In the case of the example we can demonstrate how this works using the MySQL command-line client. By issuing a SHOW WARNINGS statement, we can see the message text was conveyed with with the signal_information item:

mysql> show warnings;
+-------+------+---------------------------------------------------------------------------------+
| Level | Code | Message |
+-------+------+---------------------------------------------------------------------------------+
| Error | 1644 | The value for initials must consist of upper case letters separated by periods. |
+-------+------+---------------------------------------------------------------------------------+
1 row in set (0.01 sec)

Unfortunately, MySQL does not currently support a way for any calling stored routines to capture the signal_information items. They are currently only available in the APIs you use to communicate with MySQL, so you can capture them in your application code.

(A bug has been filed to ask for the ability to refer to signal information items in stored routines. This should become available whenever MySQL implements a DIAGNOSTICS feature)

Predefined condition information items


I just mentioned that the left-hand side of the signal_information item assignment must be one of the predefined condition_information_items. These are dictated by the standard, and although MySQL allows all of the standard condition_information_items, only two of them are currently relevant: MESSAGE_TEXT and MYSQL_ERRNO. We already illustrated using MESSAGE_TEXT. The MYSQL_ERRNO is a non-standard condition information item that can be used to convey custom error codes.

This leaves currently three variables to convey information about the context of the SIGNAL statement:

  • SQLSTATE: available in the C API as mysql_sqlstate()

  • MYSQL_ERRNO: available in the C API as mysql_errno()

  • MESSAGE_TEXT: available in the C API as mysql_error()
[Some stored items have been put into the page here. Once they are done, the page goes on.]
(* ===== verification/WebPlatform.v ===== *)
(** * WebPlatform: third-party code of the outbound clients

    What the Google client, the upstream OAuth client and the configuration
    layer use beyond [Platform]: the mutating operations of [url::Url], AEAD
    with associated data, the JSON codecs of the documents they exchange, the
    data types of the [rmcp] crate's OAuth support, and the decoding of
    Google's ID tokens.  [sample_web] is a concrete instance for the examples. *)

From Stdlib Require Import Ascii SpecFloat.
From stdpp Require Import base list strings.
From S2P Require Import Prelude RustStr AuthTypes SamplePlatform.

(** [str::parse] of an unsigned integer: an optional [+], then decimal digits,
    with the value checked against the width. *)
Fixpoint parse_digits (max acc : Z) (s : string) : option Z :=
  match s with
  | EmptyString => Some acc
  | String c r =>
      let d := (Z.of_nat (Ascii.nat_of_ascii c) - 48)%Z in
      if bool_decide (0 <= d < 10)%Z then
        let acc := (acc * 10 + d)%Z in if bool_decide (acc <= max)%Z then parse_digits max acc r else None
      else None
  end.
Definition parse_uint (max : Z) (s : string) : option Z :=
  let s := match s with String "+" r => r | _ => s end in
  match s with EmptyString => None | _ => parse_digits max 0 s end.
(** [str::parse::<i64>]: a sign, then digits. *)
Definition parse_i64 (s : string) : option Z :=
  match s with
  | String "-" EmptyString => None
  | String "-" r => Z.opp <$> parse_digits 9223372036854775808 0 r
  | _ => parse_uint i64_max s
  end.

Lemma is_empty_true s : Str.is_empty s = true ↔ s = "".
Proof. by destruct s. Qed.
Lemma is_empty_false s : Str.is_empty s = false ↔ s ≠ "".
Proof. by destruct s. Qed.
Lemma existsb_eqb x l : existsb (String.eqb x) l = true ↔ x ∈ l.
Proof.
  rewrite existsb_elem. split; [intros (y & Hy & ->%String.eqb_eq); done|]. intros Hx. exists x.
  split; [done|apply String.eqb_refl].
Qed.

(** ** Data of the [rmcp] crate *)

Record OAuthTokenResponse := mkOAuthTokenResponse {
  ot_access_token : string;
  ot_refresh_token : option string;
  ot_expires_in : option Z;
  ot_scopes : option (list string);
  (* the vendor field [id_token], when it is a JSON string *)
  ot_id_token : option string;
}.

Record StoredCredentials := mkStoredCredentials {
  sc_client_id : string;
  sc_token_response : option OAuthTokenResponse;
  sc_granted_scopes : list string;
  sc_token_received_at : option Z;
  sc_issuer : option string;
}.

Record StoredAuthorizationState := mkStoredAuthorizationState {
  sa_pkce_verifier : string;
  sa_csrf_token : string;
}.

(** [rmcp::transport::AuthError]: the variants the sources match on. *)
Inductive RmcpError :=
| AuthorizationRequired
| TokenExchangeFailed (message : string)
| TokenRefreshFailed (message : string)
| TokenRefreshRejected (message : string)
| InternalError (message : string)
| OtherRmcpError (message : string).

Record AuthorizationMetadata := mkAuthorizationMetadata {
  am_issuer : option string;
  am_authorization_endpoint : string;
  am_token_endpoint : string;
  am_registration_endpoint : option string;
  am_code_challenge_methods_supported : option (list string);
}.

Record OAuthClientConfig := mkOAuthClientConfig {
  oc_client_id : string;
  oc_client_secret : option string;
  oc_scopes : list string;
  oc_redirect_uri : string;
}.

Record ProtectedResourceMetadata := mkProtectedResourceMetadata {
  pm_authorization_server : option string;
  pm_authorization_servers : option (list string);
}.

(** ** Google's token endpoint and keys (google.rs) *)

Record GoogleTokenResponse := mkGoogleTokenResponse {
  gt_access_token : string;
  gt_refresh_token : option string;
  gt_expires_in : option Z;
  gt_scope : option string;
  gt_id_token : option string;
}.
Record GoogleTokenErrorResponse := mkGoogleTokenErrorResponse { gt_error : string }.
Record GoogleIdTokenClaims := mkGoogleIdTokenClaims {
  gc_iss : string;
  gc_sub : string;
  gc_email : option string;
  gc_email_verified : option bool;
}.
Record GoogleJwk := mkGoogleJwk { gk_kid : string; gk_alg : option string; gk_n : string; gk_e : string }.
Record GoogleJwks := mkGoogleJwks { gk_keys : list GoogleJwk }.

(** [jsonwebtoken::Validation] as [verify_id_token] fills it in. *)
Record GoogleValidation := mkGoogleValidation {
  gv_algorithm : Algorithm;
  gv_validate_exp : bool;
  gv_leeway : Z;
  gv_audience : list string;
}.

Class WebPlatform `{Platform} := {
  (* url *)
  url_port : Url → option Z;
  url_set_path : Url → string → Url;
  url_clear_query : Url → Url;
  url_clear_fragment : Url → Url;
  url_join : Url → string → result Url string;
  url_query_pairs : Url → list (string * string);
  (* chacha20poly1305 with associated data: key, nonce, message, data *)
  aead_seal : string → string → string → string → option string;
  aead_open : string → string → string → string → option string;
  base64_decode_error : string → string;
  (* serde_json *)
  credentials_to_json : StoredCredentials → result string string;
  credentials_of_json : string → result StoredCredentials string;
  metadata_of_json : string → result AuthorizationMetadata string;
  resource_metadata_of_json : string → result ProtectedResourceMetadata string;
  google_token_of_json : string → result GoogleTokenResponse string;
  google_error_of_json : string → result GoogleTokenErrorResponse string;
  google_jwks_of_json : string → result GoogleJwks string;
  (* jsonwebtoken *)
  id_token_header : string → result JwtHeader string;
  decoding_key_from_rsa : string → string → result DecodingKey string;
  jwt_decode_google : Z → string → DecodingKey → GoogleValidation → result GoogleIdTokenClaims string;
  algorithm_debug : Algorithm → string;
  (* rmcp and std formatting *)
  rmcp_error_display : RmcpError → string;
  str_debug : string → string;
  strs_debug : list string → string;
  f32_display : spec_float → string;
  (* http and reqwest: a status, and the error of a response with a bad one *)
  status_display : Z → string;
  status_error : Z → Url → string;
  (* std::net *)
  ip_display : IpAddr → string;
  (* compilation target *)
  cfg_unix : bool;
  cfg_linux : bool;
}.

(** ** A concrete instance *)

Section Sample.
#[local] Existing Instance sample_platform.

Definition with_path (u : Url) (path : string) : Url :=
  {| url_str := url_scheme u +:+ "://" +:+ match url_host_str u with Some h => h | None => "" end +:+ path;
     url_scheme := url_scheme u; url_username := url_username u; url_password := url_password u;
     url_host := url_host u; url_host_str := url_host_str u;
     url_port_or_known_default := url_port_or_known_default u;
     url_path := path; url_query := url_query u; url_fragment := url_fragment u |}.

Definition put_opt (s : option string) (rest : string) : string :=
  match s with None => String "n" rest | Some s => String "s" (put_text s rest) end.
Definition get_opt (s : string) : option (option string * string) :=
  match s with
  | String "n" rest => Some (None, rest)
  | String "s" r => '(t, rest) ← get_text r; Some (Some t, rest)
  | _ => None
  end.
Definition put_optz (z : option Z) (rest : string) : string :=
  match z with None => String "n" rest | Some z => String "s" (put_int z rest) end.
Definition get_optz (s : string) : option (option Z * string) :=
  match s with
  | String "n" rest => Some (None, rest)
  | String "s" r => '(t, rest) ← get_int r; Some (Some t, rest)
  | _ => None
  end.
Fixpoint put_list (l : list string) (rest : string) : string :=
  match l with [] => String "." rest | x :: l => String "," (put_text x (put_list l rest)) end.
Fixpoint get_list (fuel : nat) (s : string) : option (list string * string) :=
  match fuel, s with
  | S _, String "." rest => Some ([], rest)
  | S fuel, String "," r => '(x, r) ← get_text r; '(l, rest) ← get_list fuel r; Some (x :: l, rest)
  | _, _ => None
  end.

Definition sample_credentials_to_json (c : StoredCredentials) : string :=
  put_text (sc_client_id c) (put_optz (sc_token_received_at c) (put_opt (sc_issuer c)
    (put_list (sc_granted_scopes c)
      (match sc_token_response c with
       | None => "n"
       | Some t => String "s" (put_text (ot_access_token t) (put_opt (ot_refresh_token t)
           (put_optz (ot_expires_in t) (put_opt (ot_id_token t)
             (match ot_scopes t with None => "n" | Some l => String "s" (put_list l "") end)))))
       end)))).
Definition sample_credentials_of_json (s : string) : option StoredCredentials :=
  let fuel := S (String.length s) in
  '(client, s) ← get_text s; '(received, s) ← get_optz s; '(issuer, s) ← get_opt s;
  '(scopes, s) ← get_list fuel s;
  match s with
  | "n" => Some (mkStoredCredentials client None scopes received issuer)
  | String "s" s =>
      '(access, s) ← get_text s; '(refresh, s) ← get_opt s; '(expires, s) ← get_optz s; '(id, s) ← get_opt s;
      match s with
      | "n" => Some (mkStoredCredentials client (Some (mkOAuthTokenResponse access refresh expires None id))
                       scopes received issuer)
      | String "s" s =>
          '(l, _) ← get_list fuel s;
          Some (mkStoredCredentials client (Some (mkOAuthTokenResponse access refresh expires (Some l) id))
                  scopes received issuer)
      | _ => None
      end
  | _ => None
  end.

Definition sample_metadata_of_json (s : string) : result AuthorizationMetadata string :=
  match Str.split ";" s with
  | [issuer; authorize; token] => Ok (mkAuthorizationMetadata (Some issuer) authorize token None (Some ["S256"]))
  | _ => Err "metadata"
  end.

Definition ok_of {A} (o : option A) : result A string := match o with Some a => Ok a | None => Err "json" end.

Definition sample_web : WebPlatform := {|
  url_port := fun u =>
    if bool_decide (url_port_or_known_default u = sample_default_port (url_scheme u)) then None
    else url_port_or_known_default u;
  url_set_path := with_path;
  url_clear_query := fun u => u;
  url_clear_fragment := fun u => u;
  url_join := fun _ s => sample_url_parse s;
  url_query_pairs := fun u =>
    match url_query u with
    | Some q => omap (Str.split_once "=") (Str.split "&" q)
    | None => []
    end;
  aead_seal := fun key nonce plain aad => Some (put_text key (put_text nonce (put_text aad plain)));
  aead_open := fun key nonce cipher aad => Str.strip_prefix (put_text key (put_text nonce (put_text aad ""))) cipher;
  base64_decode_error := fun _ => "invalid";
  credentials_to_json := fun c => Ok (sample_credentials_to_json c);
  credentials_of_json := fun s => ok_of (sample_credentials_of_json s);
  metadata_of_json := sample_metadata_of_json;
  resource_metadata_of_json := fun s => Ok (mkProtectedResourceMetadata (Some s) None);
  google_token_of_json := fun s =>
    match Str.split ";" s with
    | [access; id] => Ok (mkGoogleTokenResponse access (Some "google-refresh") (Some 3600%Z) None (Some id))
    | _ => Err "token"
    end;
  google_error_of_json := fun s => Ok (mkGoogleTokenErrorResponse s);
  google_jwks_of_json := fun s => Ok (mkGoogleJwks ((fun k => mkGoogleJwk k (Some "RS256") k "AQAB") <$> Str.split ";" s));
  id_token_header := fun t => Ok (mkJwtHeader RS256 None (Some "key-1"));
  decoding_key_from_rsa := fun n _ => Ok (n : @DecodingKey sample_platform);
  jwt_decode_google := fun _ t _ v =>
    Ok (mkGoogleIdTokenClaims "https://accounts.google.com" t (Some "admin@example.com") (Some true));
  algorithm_debug := fun _ => "";
  rmcp_error_display := fun e =>
    match e with
    | AuthorizationRequired => "OAuth authorization required"
    | TokenExchangeFailed m | TokenRefreshFailed m | TokenRefreshRejected m | InternalError m | OtherRmcpError m => m
    end;
  str_debug := fun s => s;
  strs_debug := Str.join ", ";
  f32_display := fun _ => "";
  status_display := fun _ => "status";
  status_error := fun _ _ => "status";
  ip_display := fun _ => "";
  cfg_unix := true;
  cfg_linux := true;
|}.

End Sample.

Lemma get_put_opt s rest : get_opt (put_opt s rest) = Some (s, rest).
Proof. destruct s; simpl; [by rewrite get_put_text|done]. Qed.
Lemma get_put_optz s rest : get_optz (put_optz s rest) = Some (s, rest).
Proof. destruct s; simpl; [by rewrite get_put_int|done]. Qed.
Lemma put_text_length s rest : String.length rest ≤ String.length (put_text s rest).
Proof. induction s; simpl; lia. Qed.
Lemma get_put_list l rest fuel : length l < fuel → get_list fuel (put_list l rest) = Some (l, rest).
Proof.
  revert fuel. induction l as [|x l IH]; intros [|fuel] Hf; simpl in *; try lia; [done|].
  rewrite get_put_text. simpl. rewrite IH by lia. done.
Qed.
Lemma put_list_length l rest : length l + String.length rest < String.length (put_list l rest).
Proof.
  induction l as [|x l IH]; simpl; [lia|]. pose proof (put_text_length x (put_list l rest)). lia.
Qed.
Lemma put_opt_length s rest : String.length rest ≤ String.length (put_opt s rest).
Proof. destruct s as [t|]; simpl; [pose proof (put_text_length t rest)|]; lia. Qed.
Lemma put_pos_length p rest : String.length rest ≤ String.length (put_pos p rest).
Proof. induction p; simpl; lia. Qed.
Lemma put_optz_length s rest : String.length rest ≤ String.length (put_optz s rest).
Proof.
  destruct s as [z|]; simpl; [|lia].
  destruct z as [|p|p]; simpl; try lia; pose proof (put_pos_length p rest); lia.
Qed.

Lemma sample_credentials_round_trip c : sample_credentials_of_json (sample_credentials_to_json c) = Some c.
Proof.
  unfold sample_credentials_of_json.
  set (fuel := S (String.length (sample_credentials_to_json c))).
  assert (Hs : length (sc_granted_scopes c) < fuel ∧
    ∀ t l, sc_token_response c = Some t → ot_scopes t = Some l → length l < fuel).
  { subst fuel. unfold sample_credentials_to_json.
    match goal with |- context [put_text ?a ?r] => pose proof (put_text_length a r) end.
    match goal with |- context [put_optz ?a ?r] => pose proof (put_optz_length a r) end.
    match goal with |- context [put_opt (sc_issuer c) ?r] => pose proof (put_opt_length (sc_issuer c) r) end.
    match goal with |- context [put_list (sc_granted_scopes c) ?r] =>
      pose proof (put_list_length (sc_granted_scopes c) r) end.
    split; [lia|]. intros t l Ht Hl. rewrite Ht, Hl in *. cbn [String.length] in *.
    match goal with H : context [put_text (ot_access_token t) ?r] |- _ => pose proof (put_text_length (ot_access_token t) r) end.
    match goal with H : context [put_opt (ot_refresh_token t) ?r] |- _ => pose proof (put_opt_length (ot_refresh_token t) r) end.
    match goal with H : context [put_optz (ot_expires_in t) ?r] |- _ => pose proof (put_optz_length (ot_expires_in t) r) end.
    match goal with H : context [put_opt (ot_id_token t) ?r] |- _ => pose proof (put_opt_length (ot_id_token t) r) end.
    pose proof (put_list_length l ""). cbn [String.length] in *. lia. }
  clearbody fuel. destruct Hs as [Hg Ht]. unfold sample_credentials_to_json.
  destruct c as [client [[access refresh expires [l|] id]|] scopes received issuer];
    cbn [sc_client_id sc_token_response sc_granted_scopes sc_token_received_at sc_issuer
         ot_access_token ot_refresh_token ot_expires_in ot_scopes ot_id_token] in *;
    rewrite get_put_text; cbn -[get_list]; rewrite get_put_optz; cbn -[get_list]; rewrite get_put_opt; cbn -[get_list];
    rewrite get_put_list by done; cbn -[get_list]; try done;
    rewrite get_put_text; cbn -[get_list]; rewrite get_put_opt; cbn -[get_list]; rewrite get_put_optz; cbn -[get_list];
    rewrite get_put_opt; cbn -[get_list]; [|done].
  rewrite get_put_list by eauto. done.
Qed.

Example parse_uint_ex : (parse_uint 255 "+7", parse_uint 255 "256", parse_uint 255 "", parse_i64 "-12") =
  (Some 7, None, None, Some (-12))%Z.
Proof. reflexivity. Qed.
(You should be able to obtain the information also in PHP through the corresponding mysqli_, pdo_ and mysql_ functions.)

How to issue errors


We just discussed how to cause your stored routine to issue warnings. Issuing errors is exactly the same process, it just relies on a different class of SQLSTATE values (as determined by the code prefix). Let's see the errors in action:

mysql> set @initials := 'r';
Query OK, 0 rows affected (0.00 sec)

mysql> call p_validate_initials('Roland', @initials);
ERROR 1644 (45000): The first letter of the value for initials does not match the first letter of the value for first_name

In this case, the stored routine ran through the last branch of the first IF statement:

ELSEIF BINARY LEFT(p_first_name, 1) != LEFT(p_initials, 1) THEN
SIGNAL ERR_INITIALS_DONT_MATCH_FIRSTNAME
SET MESSAGE_TEXT = 'The first letter of the value for initials does not match the first letter of the value for first_name';
END IF;

As you can see, the syntax for the actual SIGNAL statement is exactly similar to what we saw in the example illustrating warnings. The most important difference is that in this case, the condition that is being signalled is declared with a SQLSTATE value of 45000:

DECLARE ERR_INITIALS_DONT_MATCH_FIRSTNAME CONDITION FOR SQLSTATE '45000';

The SQLSTATE code 45000 is a special and indicates a general user-defined exception.

Using the procedure in a trigger


All we need to do now is create our triggers on the person table that call the procedure to perform the actual validation. We need to apply the validation when data is inserted into the table, but also when data is updated. If it turns out the data is invalid, we need to reject the change. For this reason, we want to create triggers that fire before the data change is applied to the table.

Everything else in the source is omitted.